(** A chain with fewer than 291 blocks never finishes on the dashboard: with
    every ledger and every block there the component of the blocks shows 100
    percent and asks for the details of the node, while the page still says that
    blocks are being fetched and its bar is not full. *)
Theorem dashboard_short_chain now v p n ns ps rpc l :
  ledgers n = Some l -> allDone l -> 2 <= length (blocks n) <= 290 ->
  Forall (fun b => status b = APPLIED) (blocks n) ->
  let '(v', details) := syncNodesChanged now v (n :: ns) ps in
  appliedPercentage v' = Some 100%Z /\ details = true /\
  exists p' k, listenToNodesChanges p (n :: ns) rpc = Ret p' /\ (k < 100)%Z /\
    updateAction p' = "Fetching Blocks (" +:+ showZ k +:+ "%)" /\ (blockSyncProgress p' < 34)%Q.
Proof.
  intros Hl Hd Hlen Hb. cbn [syncNodesChanged]. apply allDone_states in Hd as (S1 & S2 & S3 & S4).
  set (bs := sliceFrom 1 (blocks n)).
  assert (length bs = length (blocks n) - 1) as Hbs by apply length_drop.
  assert (countIf isApplied bs = length bs) as Ha.
  { apply countIf_all. subst bs. unfold sliceFrom. apply Forall_drop. eapply Forall_impl; [exact Hb|].
    intros b E. by apply bool_decide_eq_true. }
  assert (countIf isFetched bs = length bs) as Hf.
  { pose proof (countIf_le isFetched bs). pose proof (countIf_mono isApplied isFetched bs applied_fetched). lia. }
  assert (floorPercent (countIf isApplied bs) (length bs) = 100%Z) as Hfull by (apply floorPercent_full; lia).
  split; [cbn; by f_equal|]. split; [apply bool_decide_eq_true; cbn; by f_equal|].
  assert (percentOf291 (length bs) < 100)%Z as Hlow by (apply percentOf291_low; lia).
  unfold listenToNodesChanges. rewrite Hl. unfold ledgerTotal, finishStep. rewrite S1, S2, S3, S4.
  change (negb (is100 (scaleNum _ _))) with false. cbv iota beta zeta. eexists _, (percentOf291 (length bs)).
  split; [reflexivity|]. split; [done|]. fold bs. rewrite Hf, Ha. split.
  - cbn [updateAction field_update record_copy]. unfold blocksText. apply Z.ltb_lt in Hlow. by rewrite Hlow.
  - change (inject_Z (percentOf291 (length bs)) * (34 # 100) < 34)%Q.
    rewrite Zlt_Qlt in Hlow. change (inject_Z 100) with 100%Q in Hlow. lra.
Qed.

(** * Examples *)

#[local] Instance plainFormat : DateFormat := fun _ _ => "".

Definition demoBlock (s : string) : SyncBlock := mkSyncBlock 1 1 "h" "" s (Some 1%Z) (Some 2%Z) (Some 3%Z) (Some 4%Z).
Definition demoDone : RawLedgers :=
  mkRawLedgers None None
    (Some (mkRawSnarked (Some 1%Z) (Some 2%Z) None None, mkRawStaged (Some 3%Z) (Some 4%Z) (Some 5%Z) (Some 6%Z))).
Definition demoNode : NodesOverviewNode :=
  mapTip 0 "n" None (mkSyncTip [demoBlock APPLIED; demoBlock APPLIED; demoBlock APPLIED] "Synced" None 0 demoDone).

Lemma demo_done : allDone (getLedgers 0 demoDone).
Proof. apply allDone_states. vm_compute. done. Qed.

────────────────────────────────────────

## Exercise
Could you write out all of the data again, exactly as given?

## Solution to this problem
(** A chain with fewer than 291 blocks never finishes on the dashboard: with
    every ledger and every block there the component of the blocks shows 100
    percent and asks for the details of the node, while the page still says that
    blocks are being fetched and its bar is not full. *)
Theorem dashboard_short_chain now v p n ns ps rpc l :
  ledgers n = Some l -> allDone l -> 2 <= length (blocks n) <= 290 ->
  Forall (fun b => status b = APPLIED) (blocks n) ->
  let '(v', details) := syncNodesChanged now v (n :: ns) ps in
  appliedPercentage v' = Some 100%Z /\ details = true /\
  exists p' k, listenToNodesChanges p (n :: ns) rpc = Ret p' /\ (k < 100)%Z /\
    updateAction p' = "Fetching Blocks (" +:+ showZ k +:+ "%)" /\ (blockSyncProgress p' < 34)%Q.
Proof.
  intros Hl Hd Hlen Hb. cbn [syncNodesChanged]. apply allDone_states in Hd as (S1 & S2 & S3 & S4).
  set (bs := sliceFrom 1 (blocks n)).
  assert (length bs = length (blocks n) - 1) as Hbs by apply length_drop.
  assert (countIf isApplied bs = length bs) as Ha.
  { apply countIf_all. subst bs. unfold sliceFrom. apply Forall_drop. eapply Forall_impl; [exact Hb|].
    intros b E. by apply bool_decide_eq_true. }
  assert (countIf isFetched bs = length bs) as Hf.
  { pose proof (countIf_le isFetched bs). pose proof (countIf_mono isApplied isFetched bs applied_fetched). lia. }
  assert (floorPercent (countIf isApplied bs) (length bs) = 100%Z) as Hfull by (apply floorPercent_full; lia).
  split; [cbn; by f_equal|]. split; [apply bool_decide_eq_true; cbn; by f_equal|].
  assert (percentOf291 (length bs) < 100)%Z as Hlow by (apply percentOf291_low; lia).
  unfold listenToNodesChanges. rewrite Hl. unfold ledgerTotal, finishStep. rewrite S1, S2, S3, S4.
  change (negb (is100 (scaleNum _ _))) with false. cbv iota beta zeta. eexists _, (percentOf291 (length bs)).
  split; [reflexivity|]. split; [done|]. fold bs. rewrite Hf, Ha. split.
  - cbn [updateAction field_update record_copy]. unfold blocksText. apply Z.ltb_lt in Hlow. by rewrite Hlow.
  - change (inject_Z (percentOf291 (length bs)) * (34 # 100) < 34)%Q.
    rewrite Zlt_Qlt in Hlow. change (inject_Z 100) with 100%Q in Hlow. lra.
Qed.

(** * Examples *)

#[local] Instance plainFormat : DateFormat := fun _ _ => "".

Definition demoBlock (s : string) : SyncBlock := mkSyncBlock 1 1 "h" "" s (Some 1%Z) (Some 2%Z) (Some 3%Z) (Some 4%Z).
Definition demoDone : RawLedgers :=
  mkRawLedgers None None
    (Some (mkRawSnarked (Some 1%Z) (Some 2%Z) None None, mkRawStaged (Some 3%Z) (Some 4%Z) (Some 5%Z) (Some 6%Z))).
Definition demoNode : NodesOverviewNode :=
  mapTip 0 "n" None (mkSyncTip [demoBlock APPLIED; demoBlock APPLIED; demoBlock APPLIED] "Synced" None 0 demoDone).

Lemma demo_done : allDone (getLedgers 0 demoDone).
Proof. apply allDone_states. vm_compute. done. Qed.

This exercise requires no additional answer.